Exercise material.
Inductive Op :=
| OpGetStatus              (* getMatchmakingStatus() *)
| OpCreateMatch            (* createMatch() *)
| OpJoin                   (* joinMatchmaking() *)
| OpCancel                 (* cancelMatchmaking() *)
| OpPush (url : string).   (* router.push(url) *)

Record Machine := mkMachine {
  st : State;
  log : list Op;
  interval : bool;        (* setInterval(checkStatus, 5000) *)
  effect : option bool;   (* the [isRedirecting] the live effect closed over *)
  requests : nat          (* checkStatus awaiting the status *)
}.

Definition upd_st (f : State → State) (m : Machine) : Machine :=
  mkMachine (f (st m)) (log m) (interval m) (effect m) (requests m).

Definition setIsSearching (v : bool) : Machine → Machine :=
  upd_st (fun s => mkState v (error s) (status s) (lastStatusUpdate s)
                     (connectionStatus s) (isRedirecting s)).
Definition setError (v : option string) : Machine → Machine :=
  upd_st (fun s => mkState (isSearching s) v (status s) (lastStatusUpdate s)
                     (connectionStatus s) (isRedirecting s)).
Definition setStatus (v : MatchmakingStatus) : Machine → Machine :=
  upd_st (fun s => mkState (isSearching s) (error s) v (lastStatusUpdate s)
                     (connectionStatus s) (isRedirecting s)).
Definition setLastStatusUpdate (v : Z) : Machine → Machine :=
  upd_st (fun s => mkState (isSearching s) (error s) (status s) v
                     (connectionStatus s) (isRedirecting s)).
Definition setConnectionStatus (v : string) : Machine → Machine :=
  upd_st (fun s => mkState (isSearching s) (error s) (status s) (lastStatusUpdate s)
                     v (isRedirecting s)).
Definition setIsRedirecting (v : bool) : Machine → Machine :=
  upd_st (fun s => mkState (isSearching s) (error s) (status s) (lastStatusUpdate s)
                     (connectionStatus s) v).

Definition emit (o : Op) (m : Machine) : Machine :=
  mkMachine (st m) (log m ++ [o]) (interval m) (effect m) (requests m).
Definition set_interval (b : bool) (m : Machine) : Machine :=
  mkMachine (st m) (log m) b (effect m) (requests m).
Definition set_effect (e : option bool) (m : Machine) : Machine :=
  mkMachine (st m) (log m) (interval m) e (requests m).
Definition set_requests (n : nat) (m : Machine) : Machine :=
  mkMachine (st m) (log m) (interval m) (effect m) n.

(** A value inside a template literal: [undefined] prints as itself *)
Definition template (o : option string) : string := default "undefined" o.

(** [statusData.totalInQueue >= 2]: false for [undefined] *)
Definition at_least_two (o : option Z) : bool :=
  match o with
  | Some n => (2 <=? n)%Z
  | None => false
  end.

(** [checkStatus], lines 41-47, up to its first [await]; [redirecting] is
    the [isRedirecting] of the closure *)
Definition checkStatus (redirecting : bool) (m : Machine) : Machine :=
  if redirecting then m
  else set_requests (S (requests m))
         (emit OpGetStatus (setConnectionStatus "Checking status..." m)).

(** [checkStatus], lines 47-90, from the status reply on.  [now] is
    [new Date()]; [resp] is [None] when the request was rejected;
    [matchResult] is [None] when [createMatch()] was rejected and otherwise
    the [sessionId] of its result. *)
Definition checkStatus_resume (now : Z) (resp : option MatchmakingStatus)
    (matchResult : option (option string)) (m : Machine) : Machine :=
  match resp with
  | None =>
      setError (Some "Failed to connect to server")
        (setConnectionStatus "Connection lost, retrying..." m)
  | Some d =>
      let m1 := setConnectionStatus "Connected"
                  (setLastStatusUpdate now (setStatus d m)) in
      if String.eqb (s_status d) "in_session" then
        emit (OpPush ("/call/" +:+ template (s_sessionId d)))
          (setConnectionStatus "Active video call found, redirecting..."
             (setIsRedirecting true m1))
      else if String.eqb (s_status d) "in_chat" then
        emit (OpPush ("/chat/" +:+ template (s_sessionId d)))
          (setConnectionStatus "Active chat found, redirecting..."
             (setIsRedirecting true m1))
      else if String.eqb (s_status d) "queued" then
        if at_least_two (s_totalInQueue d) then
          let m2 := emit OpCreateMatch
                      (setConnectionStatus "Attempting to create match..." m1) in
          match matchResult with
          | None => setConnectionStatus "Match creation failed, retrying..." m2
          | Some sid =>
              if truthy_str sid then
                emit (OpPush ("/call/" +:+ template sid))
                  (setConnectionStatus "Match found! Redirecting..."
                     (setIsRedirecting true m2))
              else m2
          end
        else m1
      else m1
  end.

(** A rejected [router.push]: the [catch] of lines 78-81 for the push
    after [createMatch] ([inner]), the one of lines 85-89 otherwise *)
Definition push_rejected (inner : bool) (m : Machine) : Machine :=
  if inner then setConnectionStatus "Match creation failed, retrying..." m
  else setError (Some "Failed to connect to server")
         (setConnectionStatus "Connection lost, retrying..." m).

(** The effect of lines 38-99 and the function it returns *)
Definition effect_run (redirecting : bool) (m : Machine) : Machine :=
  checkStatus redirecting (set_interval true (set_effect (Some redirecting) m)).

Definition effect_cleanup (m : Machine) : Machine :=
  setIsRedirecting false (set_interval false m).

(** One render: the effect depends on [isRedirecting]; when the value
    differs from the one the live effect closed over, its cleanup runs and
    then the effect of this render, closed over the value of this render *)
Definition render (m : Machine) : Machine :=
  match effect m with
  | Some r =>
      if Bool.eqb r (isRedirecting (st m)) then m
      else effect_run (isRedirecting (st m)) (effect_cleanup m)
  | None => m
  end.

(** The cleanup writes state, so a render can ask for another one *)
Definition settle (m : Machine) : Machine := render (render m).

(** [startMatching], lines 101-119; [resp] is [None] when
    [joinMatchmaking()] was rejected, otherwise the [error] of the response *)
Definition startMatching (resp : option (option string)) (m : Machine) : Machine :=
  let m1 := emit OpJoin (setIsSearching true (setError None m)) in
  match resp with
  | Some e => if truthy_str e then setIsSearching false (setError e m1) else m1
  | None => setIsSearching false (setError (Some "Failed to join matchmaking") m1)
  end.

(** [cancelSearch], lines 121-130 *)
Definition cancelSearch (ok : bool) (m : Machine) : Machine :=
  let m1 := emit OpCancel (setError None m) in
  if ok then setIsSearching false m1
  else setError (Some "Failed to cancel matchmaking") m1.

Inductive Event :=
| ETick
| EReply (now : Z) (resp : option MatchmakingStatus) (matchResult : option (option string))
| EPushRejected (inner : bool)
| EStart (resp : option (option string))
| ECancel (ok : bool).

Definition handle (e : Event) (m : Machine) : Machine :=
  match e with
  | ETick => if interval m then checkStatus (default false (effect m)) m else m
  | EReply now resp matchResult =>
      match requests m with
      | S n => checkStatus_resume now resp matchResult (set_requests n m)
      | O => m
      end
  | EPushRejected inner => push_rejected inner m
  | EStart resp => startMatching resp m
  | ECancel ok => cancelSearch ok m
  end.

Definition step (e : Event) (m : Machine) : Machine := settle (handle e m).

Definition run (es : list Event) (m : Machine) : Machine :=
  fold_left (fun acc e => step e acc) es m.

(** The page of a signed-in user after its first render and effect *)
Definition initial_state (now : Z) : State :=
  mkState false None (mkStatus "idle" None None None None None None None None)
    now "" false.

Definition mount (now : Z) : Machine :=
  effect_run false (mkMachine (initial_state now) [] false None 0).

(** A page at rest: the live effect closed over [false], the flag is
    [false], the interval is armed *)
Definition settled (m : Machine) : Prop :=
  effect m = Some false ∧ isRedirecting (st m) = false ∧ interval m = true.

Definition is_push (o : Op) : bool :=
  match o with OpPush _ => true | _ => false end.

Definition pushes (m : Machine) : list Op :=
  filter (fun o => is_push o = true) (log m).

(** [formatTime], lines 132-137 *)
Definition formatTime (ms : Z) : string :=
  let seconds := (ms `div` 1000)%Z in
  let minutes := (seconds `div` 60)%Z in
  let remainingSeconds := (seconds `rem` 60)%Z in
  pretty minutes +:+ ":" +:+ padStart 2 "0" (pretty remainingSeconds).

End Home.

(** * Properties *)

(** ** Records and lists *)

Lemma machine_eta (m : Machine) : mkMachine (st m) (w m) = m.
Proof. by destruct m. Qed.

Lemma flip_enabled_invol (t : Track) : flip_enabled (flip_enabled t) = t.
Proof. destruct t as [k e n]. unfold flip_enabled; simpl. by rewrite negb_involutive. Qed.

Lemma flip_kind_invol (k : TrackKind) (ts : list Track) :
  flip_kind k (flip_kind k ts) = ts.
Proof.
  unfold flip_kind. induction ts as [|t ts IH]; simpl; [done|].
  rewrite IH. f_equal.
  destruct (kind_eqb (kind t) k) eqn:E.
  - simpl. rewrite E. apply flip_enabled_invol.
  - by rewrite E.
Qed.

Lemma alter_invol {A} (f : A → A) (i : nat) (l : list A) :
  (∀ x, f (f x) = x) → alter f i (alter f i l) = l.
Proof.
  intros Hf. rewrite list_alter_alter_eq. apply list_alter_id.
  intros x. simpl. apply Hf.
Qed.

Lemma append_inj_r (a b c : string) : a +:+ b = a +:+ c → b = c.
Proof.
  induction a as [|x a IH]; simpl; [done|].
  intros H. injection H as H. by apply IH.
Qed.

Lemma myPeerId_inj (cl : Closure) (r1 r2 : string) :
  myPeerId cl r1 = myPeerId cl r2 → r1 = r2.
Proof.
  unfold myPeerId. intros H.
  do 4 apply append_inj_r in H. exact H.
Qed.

Activity. Nothing beyond the line that contains "(* cancelMatchmaking() *)" belongs in the answer; reproduce the entries exactly from their first line through it.

Answer section.
Inductive Op :=
| OpGetStatus              (* getMatchmakingStatus() *)
| OpCreateMatch            (* createMatch() *)
| OpJoin                   (* joinMatchmaking() *)
| OpCancel                 (* cancelMatchmaking() *)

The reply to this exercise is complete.